Buon lunedì, prodi seguaci!🌳

Adesso che l’autunno si avvicina, recupero pian pianino tutto i libri per la 2022 RHC che avrei dovuto leggere negli scorsi tre mesi e che non ho letto. Eccovi una citazione da Il pesce che scese dall’albero di Francesco Riva, che sto trovando molto simpatico.

Perché è così che funziona quando sei dislessico e intelligente: senti di capire le cose, senti che le sai, ma c’è un meccanismo che non ti permette di assimilarle come gli altri.

Quindi ti senti stupido.

Il problema è che tu sai di esserci con la testa, ma non riesci a spiegarlo, e da fuori è difficile capirti davvero. Il vero dramma di questa condizione è sapere di non potersi fidare della propria testa. Quando fai dei calcoli, sai per certo che sbaglierai. Tutti i giorni combatti contro te stesso. È una sensazione davvero spiacevole con cui, soprattutto da bambino, è difficile convivere.

Facciamo un esempio di come la mia testa affronta una banale moltiplicazione. Ipotizziamo di dover calcolare 14 x 3.

Per me un numero di due cifre è già grande, così cerco di semplificarlo, dividendolo per due: 14 : 2 = 7.

L’operazione è diventata (7 x 3) + (7 x 3).

La tabellina del 7 e di quelle che non ricordo bene, quindi semplifico ancora: 7 – 2 = 5.

Ora l’operazione è diventata: (5 x 3) + (2 x 3) + (5 x 3) + (2 x 3).

La tabellina del 5 non è un problema: 5 x 3 = 15.

E neppure quella del 2 lo è: 2 x 3 = 6.

15+ 6 = 21.

A questo punto non resta che raddoppiare il risultato: 21 + 21 = 42.

Ecco come, passaggio per passaggio, la mia mente da discalculico ha elaborato 14 x 3.

In pratica, sapendo di avere problemi con i numeri il mio cervello ha bisogno di scomporre un numero apparentemente complesso come 14, ma in questo modo i calcoli si allungano e diventa facile commettere errori o saltare un passaggio (ovviamente si tratta di un esempio basato sulla mia esperienza personale: non è detto che tutti i discalculici avrebbero risolto la moltiplicazione in questo modo.)

Quindi, in conclusione? Per molti ero stupido. Facile facile. E poco alla volta mi ero convinto di esserlo davvero.
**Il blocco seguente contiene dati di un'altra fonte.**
(** X12.  What was delivered stays delivered.  The loop over a body is
    the loop over its first lines followed by the loop over the rest, and
    the chunks a stream sends when the transport fails after some lines
    are the first chunks of what it sends when the body goes on, in the
    same order. *)
Theorem delivered_chunks_are_a_prefix (before after : list (list byte)) :
  (forall fr,
     iterate_content (before ++ after) fr
     = iterate_content after (fst (iterate_content before fr)))
  /\ (forall st txt e ending,
        exists more,
          _event_ch
            (fst (_run (LLMStream__init__
                          (Ok {| status := st; text := txt;
                                 content_lines := before ++ after;
                                 content_end := ending |}))))
          = _event_ch
              (fst (_run (LLMStream__init__
                            (Ok {| status := st; text := txt;
                                   content_lines := before;
                                   content_end := ReadError e |}))))
            ++ more).
Proof.
  split.
  - intros fr. rewrite !iterate_content_lines. simpl.
    now rewrite run_lines_app.
  - intros st txt e ending.
    set (r1 := {| status := st; text := txt;
                  content_lines := before ++ after;
                  content_end := ending |}).
    set (r2 := {| status := st; text := txt; content_lines := before;
                  content_end := ReadError e |}).
    pose proof (observable_run (LLMStream__init__ (Ok r1))) as H1.
    pose proof (observable_run (LLMStream__init__ (Ok r2))) as H2.
    unfold response_of in H1, H2. simpl in H1, H2.
    destruct (Z.eqb st 200).
    + apply observable_parts in H2. destruct H2 as [H2 _]. rewrite H2.
      rewrite content_chunks_app in H1.
      destruct ending as [| e'].
      * destruct (py_add _ _) as [total | e'];
          apply observable_parts in H1; destruct H1 as [H1 _]; rewrite H1.
        -- eexists. rewrite <- app_assoc. reflexivity.
        -- eexists. reflexivity.
      * apply observable_parts in H1. destruct H1 as [H1 _]. rewrite H1.
        eexists. reflexivity.
    + apply observable_parts in H1. destruct H1 as [H1 _].
      apply observable_parts in H2. destruct H2 as [H2 _].
      rewrite H1, H2. exists []. reflexivity.
Qed.

(** X13.  When the request fails before a response arrives, the call
    raises a retryable connection error whose cause is the failure of the
    transport, and leaves the stream exactly as it was: nothing is sent,
    no response is held, so a later call awaits the request again. *)
Theorem failed_request_is_retryable (s : LLMStream) (e : exn) :
  response_of s = Raise e ->
  _run s = (s, Raise (APIConnectionError true e))
  /\ _dify_stream s = None.
Proof.
  intros H. rewrite _run_cases, H. split; [reflexivity |].
  unfold response_of in H. destruct (_dify_stream s); [discriminate |].
  reflexivity.
Qed.

Lemma no_event_no_chunk (lines : list (list byte)) :
  Forall (fun line => event_of_line line = None) lines ->
  events lines = [].
Proof.
  induction 1 as [| line lines Hl _ IH]; [reflexivity |].
  unfold events in *. simpl. now rewrite Hl.
Qed.

(** X14.  A body that carries no event (it is empty, or each of its lines
    is empty or malformed) yields exactly one chunk, the usage chunk with
    0 prompt tokens, 0 completion tokens and total 0, and the call
    returns. *)
Theorem empty_stream_reports_zero_usage (resp : ClientResponse) :
  status resp = 200%Z ->
  content_end resp = EndOfBody ->
  Forall (fun line => event_of_line line = None) (content_lines resp) ->
  observable (_run (LLMStream__init__ (Ok resp)))
  = ([usage_chunk "" (JInt 0) (JInt 0) (JInt 0)], (JInt 0, JInt 0), "",
     Ok tt).
Proof.
  intros Hst Hend Hnone.
  rewrite observable_run. unfold response_of. simpl.
  rewrite Hst, Hend. simpl.
  unfold content_chunks, usages. rewrite (no_event_no_chunk _ Hnone).
  reflexivity.
Qed.

Lemma filter_map_length {A B} (f : A -> option B) (l : list A) :
  List.length (filter_map f l) <= List.length l.
Proof.
  induction l as [| a l IH]; simpl; [lia |].
  destruct (f a); simpl; lia.
Qed.

(** X15.  A call sends at most one chunk for each line of the body, and
    one more at the end; it sends nothing when no response arrives. *)
Theorem chunks_are_bounded_by_lines (s : LLMStream) :
  List.length (_event_ch (fst (_run s)))
  <= List.length (_event_ch s)
     + match response_of s with
       | Ok resp => List.length (content_lines resp) + 1
       | Raise _ => 0
       end.
Proof.
  pose proof (observable_run s) as H.
  destruct (response_of s) as [resp | e].
  - assert (Hb : List.length (content_chunks (content_lines resp))
                 <= List.length (content_lines resp)).
    { unfold content_chunks, events.
      etransitivity; apply filter_map_length. }
    destruct (Z.eqb (status resp) 200).
    + cbv zeta in H. destruct (content_end resp) as [| e].
      * destruct (py_add _ _) as [total | e];
          apply observable_parts in H; destruct H as [H _]; rewrite H;
          rewrite ?length_app; simpl; lia.
      * apply observable_parts in H. destruct H as [H _]. rewrite H.
        rewrite length_app. lia.
    + apply observable_parts in H. destruct H as [H _]. rewrite H. lia.
  - apply observable_parts in H. destruct H as [H _]. rewrite H. lia.
Qed.

(** X16.  On a status other than 200 the body is not read: whatever its
    lines hold, the call sends nothing, logs nothing, keeps the counters,
    and raises a retryable connection error; when reading the text of the
    error fails too, the cause is that failure. *)
Theorem error_status_reads_no_line (s : LLMStream) (resp : ClientResponse) :
  response_of s = Ok resp ->
  status resp <> 200%Z ->
  fst (_run s) = opened resp s
  /\ _event_ch (fst (_run s)) = _event_ch s
  /\ logged (fst (_run s)) = logged s
  /\ counters (fst (_run s)) = counters s
  /\ (exists cause, snd (_run s) = Raise (APIConnectionError true cause))
  /\ (forall e, text resp = Raise e ->
                snd (_run s) = Raise (APIConnectionError true e)).
Proof.
  intros Hresp Hst. apply Z.eqb_neq in Hst.
  rewrite _run_cases, Hresp, Hst.
  assert (Hl : logged (opened resp s) = logged s)
    by (unfold opened; now destruct (_dify_stream s)).
  destruct (text resp) as [body | e]; simpl;
    rewrite opened_event_ch, opened_counters, Hl;
    repeat split; try (eexists; reflexivity);
    intros e' E; try discriminate; now injection E as <-.
Qed.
Alle elementari Francesco è un disastro: non ricorda i mesi dell’anno, confonde le lettere e non riesce proprio a imparare le tabelline. L’ora di matematica – la sua bestia nera – la passa a disegnare, relegato in fondo all’aula. Finché arriva la maestra Diana, che capisce tutto: quello scolaro non è né pigro né poco intelligente, forse è dislessico. I test confermano in pieno i sospetti, ma la supermaestra ha già escogitato un piano strategico: il bambino non studierà leggendo i libri, ma ascoltando e, per esercitare la memoria, recitando. La strada non è sempre in discesa: non tutti gli insegnanti sono così preparati e ingegnosi, non tutti capiscono che, per lui, la calcolatrice non è il rimedio alla fatica di moltiplicazioni e divisioni, ma uno strumento indispensabile come sono gli occhiali per un miope. Ci vuole ostinazione, e anche qualche battaglia, per affermare i propri diritti. Ma intanto Francesco è diventato così bravo a recitare da entrare in un’accademia teatrale. E al momento di realizzare il suo primo spettacolo, mette in scena la storia più bella che conosce: quella di un bambino che, con la sua creatività e il suo talento, ha annientato l’orco-dislessia. Un’idea che porterà più di una sorpresa. Un libro dedicato ai tanti ragazzi che si sentono stupidi perché sono lenti a leggere, scrivere o fare i calcoli, e non sanno che la dislessia non è una malattia, ma solo un diverso modo di funzionare del cervello. Un modo che può rivelarsi originale e a volte geniale, come è stato per Einstein, Agatha Christie, Walt Disney, Mika e tantissimi altri.